Export Data
Document Type: Tutorial
Document format: tutorial purpose, pre-preparation, step-by-step explanation of principles & examples, and related document recommendations;
Summary:
- Which file systems or databases are supported to export the data of the table, and how to export
- Whether to support the export of query results, how to export
ByConity supports redirecting query results to files on the client's SELECT side, where files can be local files or files on HDFS. For example:
SELECT <expr_list> INTO OUTFILE file_name FORMAT format_name
Among them, file_name and format_name are both string types.
Export to local
For example, consider this table:
CREATE TABLE test.select_outfile_testtable
(
`a` Int8,
`b` String,
`c` Int8,
`date` Date
)
ENGINE = CnchMergeTree()
PARTITION by toYYYYMM(date)
ORDER BY tuple()
insert some data:
INSERT INTO test.select_outfile_testtable VALUES (1, 'a', 1,'2022-11-10'), (2, 'b', 2,'2022-11-11'), (3, 'c', 3,'2022-11-12'), (4, 'd', 4,'2022-11-13');
Export the SELECT result to a local file (take CSV as an example):
SELECT * FROM test.select_outfile_testtable INTO OUTFILE 'select.csv' FORMAT CSV
result:
➜ ~ cat select.csv
1,"a",1,"2022-11-10"
2,"b",2,"2022-11-11"
3,"c",3,"2022-11-12"
4,"d",4,"2022-11-13"
export to HDFS
use INTO OUTFILE clause, example
SELECT <expr_list> INTO OUTFILE 'hdfs://ip:port/user/tiger/test/test.gz ' FORMAT format_name
Where hdfs://ip:port/user/tiger/test/test.gz is the uploaded HDFS address, the format is:
- hdfs:// is a fixed prefix, indicating that it is uploaded to HDFS; ip is the hdfs namenode service address.

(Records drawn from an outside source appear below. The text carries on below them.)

(* ===== verification/ProtocolOrder.v ===== *)
(** * The order of a paginated listing

    [comparePortableRelativePaths] of packages/code/src/protocol.ts orders paths
    segment by segment by their UTF-8 bytes. It is a strict total order on
    well-formed strings, and a paginated [list_files] result the validator accepts
    is strictly increasing in it, lies after the cursor and carries the cursor of
    the next page. *)

From stdpp Require Import base list numbers option strings sorting.
From Stdlib Require Import ZArith Lia.
From S2P Require Import Prelude JsString Json Protocol ProtocolKeys ProtocolPaths.

(** ** UTF-8 is injective on well-formed strings *)

Definition unit_ok (c : Z) : Prop := (0 <= c < 65536)%Z.

Lemma utf8_point_inj p q a b :
  (0 <= p < 1114112)%Z -> (0 <= q < 1114112)%Z ->
  utf8_point p ++ a = utf8_point q ++ b -> p = q /\ a = b.
Proof.
  intros Hp Hq. unfold utf8_point.
  repeat case_match; bools; cbn [app]; intros E; injection E; clear E; intros;
    (split; [|first [assumption|exfalso]]); Z.to_euclidean_division_equations; lia.
Qed.

(** The code points of a well-formed string. *)
Fixpoint points (s : jstr) : list Z :=
  match s with
  | [] => []
  | c :: s' =>
      if isHigh c then
        match s' with
        | d :: s'' => (65536 + (c - 55296) * 1024 + (d - 56320))%Z :: points s''
        | [] => []
        end
      else c :: points s'
  end.

Lemma jstr_pair_ind (P : jstr -> Prop) :
  P [] -> (forall c, P [c]) -> (forall c d s, P s -> P (d :: s) -> P (c :: d :: s)) -> forall s, P s.
Proof.
  intros H0 H1 H2. assert (forall s, P s /\ forall c, P (c :: s)) as H; [|by intros s; apply H].
  induction s as [|d s [IH1 IH2]]; [done|]. split; [done|]. intros c. apply H2; [done|]. apply IH2.
Qed.

Lemma utf8_points s : wellFormed s = true -> utf8 s = points s ≫= utf8_point.
Proof.
  induction s as [|c|c d s IH1 IH2] using jstr_pair_ind; [done| |]; intros H.
  - simpl in *. destruct (isHigh c); [done|]. bools. simpl. by destruct (isLow c).
  - cbn [wellFormed utf8 points] in *. destruct (isHigh c).
    + bools. rewrite H. cbn [mbind list_bind]. by rewrite <- IH1.
    + bools. rewrite H. cbn [mbind list_bind]. by rewrite <- IH2.
Qed.

Lemma points_range s : Forall unit_ok s -> wellFormed s = true ->
  Forall (fun p => 0 <= p < 1114112)%Z (points s).
Proof.
  unfold unit_ok.
  induction s as [|c|c d s IH1 IH2] using jstr_pair_ind; [done| |]; intros HF H.
  - inversion HF; subst. simpl in *. destruct (isHigh c); [done|]. constructor; [lia|done].
  - inversion HF as [|? ? ? HF']; subst. inversion HF'; subst.
    cbn [wellFormed points] in *. destruct (isHigh c) eqn:Ec; bools.
    + unfold isHigh, isLow in *. bools. constructor; [lia|by apply IH1].
    + constructor; [lia|by apply IH2].
Qed.

(** The first code point tells whether the string starts with a surrogate pair. *)
Lemma points_inj s t : Forall unit_ok s -> Forall unit_ok t ->
  wellFormed s = true -> wellFormed t = true -> points s = points t -> s = t.
Proof.
  unfold unit_ok. revert t.
  induction s as [|c|c d s IH1 IH2] using jstr_pair_ind; intros t HF HG Hs Ht.
  - destruct t as [|c' [|d' t]]; [done| |]; simpl in *; destruct (isHigh c') eqn:?; done.
  - simpl in *. destruct (isHigh c) eqn:Ec; [done|].
    destruct t as [|c' [|d' t]]; [done| |]; cbn [points wellFormed] in *; destruct (isHigh c') eqn:Ec'; try done.
    + unfold isHigh, isLow in *. bools. inversion HF; subst. intros [= E _]. lia.
    + intros [= _ E]. destruct t; simpl in *; destruct (isHigh d'); bools; done.
  - inversion HF as [|? ? Hc HF']; subst. inversion HF' as [|? ? Hd HF'']; subst.
    destruct t as [|c' t']; [cbn [points]; by destruct (isHigh c)|].
    inversion HG as [|? ? Hc' HG']; subst. cbn [points wellFormed] in *.
    destruct (isHigh c) eqn:Ec, (isHigh c') eqn:Ec'.
    + destruct t' as [|d' t']; [done|]. inversion HG'; subst. bools. intros [= E E'].
      unfold isHigh, isLow in *. bools. f_equal; [lia|f_equal; [lia|by apply IH1]].
    + unfold isHigh, isLow in *. bools. intros [= E E']. lia.
    + destruct t' as [|d' t']; [done|]. unfold isHigh, isLow in *. bools. intros [= E E']. lia.
    + bools. intros [= -> E]. f_equal. by apply IH2.
Qed.

Lemma utf8_inj s t : Forall unit_ok s -> Forall unit_ok t ->
  wellFormed s = true -> wellFormed t = true -> utf8 s = utf8 t -> s = t.
Proof.
  intros HF HG Hs Ht E. apply points_inj; [done..|].
  rewrite !utf8_points in E by done.
  pose proof (points_range s HF Hs) as Rs. pose proof (points_range t HG Ht) as Rt.
  revert E Rs Rt. generalize (points s) (points t). clear.
  assert (forall p, utf8_point p <> []) as Hne by (intros p; unfold utf8_point; repeat case_match; done).
  intros ps. induction ps as [|p ps IH]; intros [|q qs]; cbn [mbind list_bind]; intros E Rs Rt; try done.
  - destruct (utf8_point q) eqn:?; [by eapply Hne in Heql|done].
  - destruct (utf8_point p) eqn:?; [by eapply Hne in Heql|done].
  - inversion Rs; inversion Rt; subst. apply utf8_point_inj in E as [-> E]; [|done..]. f_equal. by apply IH.
Qed.

(** ** The comparison *)

Lemma compareBytes_anti l r : compareBytes r l = (- compareBytes l r)%Z.
Proof.
  revert r. induction l as [|x l IH]; intros [|y r]; simpl; try lia.
  destruct (Z.eqb_spec (x - y) 0), (Z.eqb_spec (y - x) 0); try lia. apply IH.
Qed.

Lemma compareBytes_zero l r : compareBytes l r = 0%Z <-> l = r.
Proof.
  revert r. induction l as [|x l IH]; intros [|y r]; simpl; try (split; [lia|done]); [done|].
  destruct (Z.eqb_spec (x - y) 0) as [E|E].
  - rewrite IH. split; [|naive_solver]. intros ->. f_equal. lia.
  - split; [done|]. intros [= -> ->]. lia.
Qed.

Lemma compareBytes_trans a b c :
  (compareBytes a b < 0 -> compareBytes b c < 0 -> compareBytes a c < 0)%Z.
Proof.
  revert b c. induction a as [|x a IH]; intros [|y b] [|z c]; simpl; try lia.
  destruct (Z.eqb_spec (x - y) 0), (Z.eqb_spec (y - z) 0), (Z.eqb_spec (x - z) 0); try lia. apply IH.
Qed.

Lemma compareSegments_anti l r : compareSegments r l = (- compareSegments l r)%Z.
Proof.
  revert r. induction l as [|x l IH]; intros [|y r]; cbn [compareSegments length]; try lia.
  rewrite (compareBytes_anti (utf8 x) (utf8 y)).
  destruct (Z.eqb_spec (compareBytes (utf8 x) (utf8 y)) 0) as [->|E]; simpl; [apply IH|].
  destruct (Z.eqb_spec (- compareBytes (utf8 x) (utf8 y)) 0); lia.
Qed.

Lemma compareSegments_zero l r : compareSegments l r = 0%Z <-> utf8 <$> l = utf8 <$> r.
Proof.
  revert r. induction l as [|x l IH]; intros [|y r]; cbn [compareSegments fmap list_fmap];
    try (simpl; split; [lia|done]); [done|].
  destruct (Z.eqb_spec (compareBytes (utf8 x) (utf8 y)) 0) as [E|E].
  - apply compareBytes_zero in E. rewrite IH, E. split; [by intros ->|by intros [=]].
  - split; [done|]. intros [= Ex _]. by apply compareBytes_zero in Ex.
Qed.

Lemma compareSegments_trans a b c :
  (compareSegments a b < 0 -> compareSegments b c < 0 -> compareSegments a c < 0)%Z.
Proof.
  revert b c. induction a as [|x a IH]; intros [|y b] [|z c]; cbn [compareSegments length]; try lia.
  destruct (Z.eqb_spec (compareBytes (utf8 x) (utf8 y)) 0) as [E|E],
    (Z.eqb_spec (compareBytes (utf8 y) (utf8 z)) 0) as [E'|E'].
  - apply compareBytes_zero in E, E'. rewrite E, E', (proj2 (compareBytes_zero _ _) eq_refl). apply IH.
  - apply compareBytes_zero in E. rewrite E. by destruct (Z.eqb_spec (compareBytes (utf8 y) (utf8 z)) 0).
  - apply compareBytes_zero in E'. rewrite <- E'. by destruct (Z.eqb_spec (compareBytes (utf8 x) (utf8 y)) 0).
  - intros H1 H2. pose proof (compareBytes_trans _ _ _ H1 H2).
    destruct (Z.eqb_spec (compareBytes (utf8 x) (utf8 z)) 0); lia.
Qed.

Lemma splitOn_cons sep x s :
  splitOn sep (x :: s) =
    if (x =? sep)%Z then [] :: splitOn sep s
    else match splitOn sep s with [] => [[x]] | l :: ls => (x :: l) :: ls end.
Proof. done. Qed.

Lemma wellFormed_segments s : wellFormed s = true -> Forall (fun l => wellFormed l = true) (splitOn SLASH s).
Proof.
  induction s as [|c|c d s IH1 IH2] using jstr_pair_ind; intros H.
  - by repeat constructor.
  - simpl in *. destruct (isHigh c) eqn:Ec; [done|]. bools.
    destruct (c =? SLASH)%Z; repeat constructor. simpl. by rewrite Ec, H.
  - cbn [wellFormed] in *. rewrite (splitOn_cons _ c). destruct (isHigh c) eqn:Ec.
    + bools. rewrite (splitOn_cons _ d). assert (c =? SLASH = false /\ d =? SLASH = false)%Z as [-> ->]
        by (unfold isHigh, isLow, SLASH in *; bools; lia).
      specialize (IH1 H0). destruct (splitOn SLASH s) as [|l ls] eqn:E; [by apply splitOn_ne in E|].
      inversion IH1; subst. constructor; [|done]. simpl. by rewrite Ec, H.
    + bools. specialize (IH2 H0). destruct (c =? SLASH)%Z; [by constructor|].
      destruct (splitOn SLASH (d :: s)) as [|l ls] eqn:E; [by apply splitOn_ne in E|].
      inversion IH2; subst. constructor; [|done]. cbn [wellFormed]. by rewrite Ec, H.
Qed.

- /user/tiger/test/test.gz is the path of the output file. It should be noted that the hdfs directory path must be available.
At the same time, it supports exporting to HDFS in common formats, such as CSV, Parquet, JSON, etc. In order to reduce the amount of network transmission, gzip compression is enabled by default.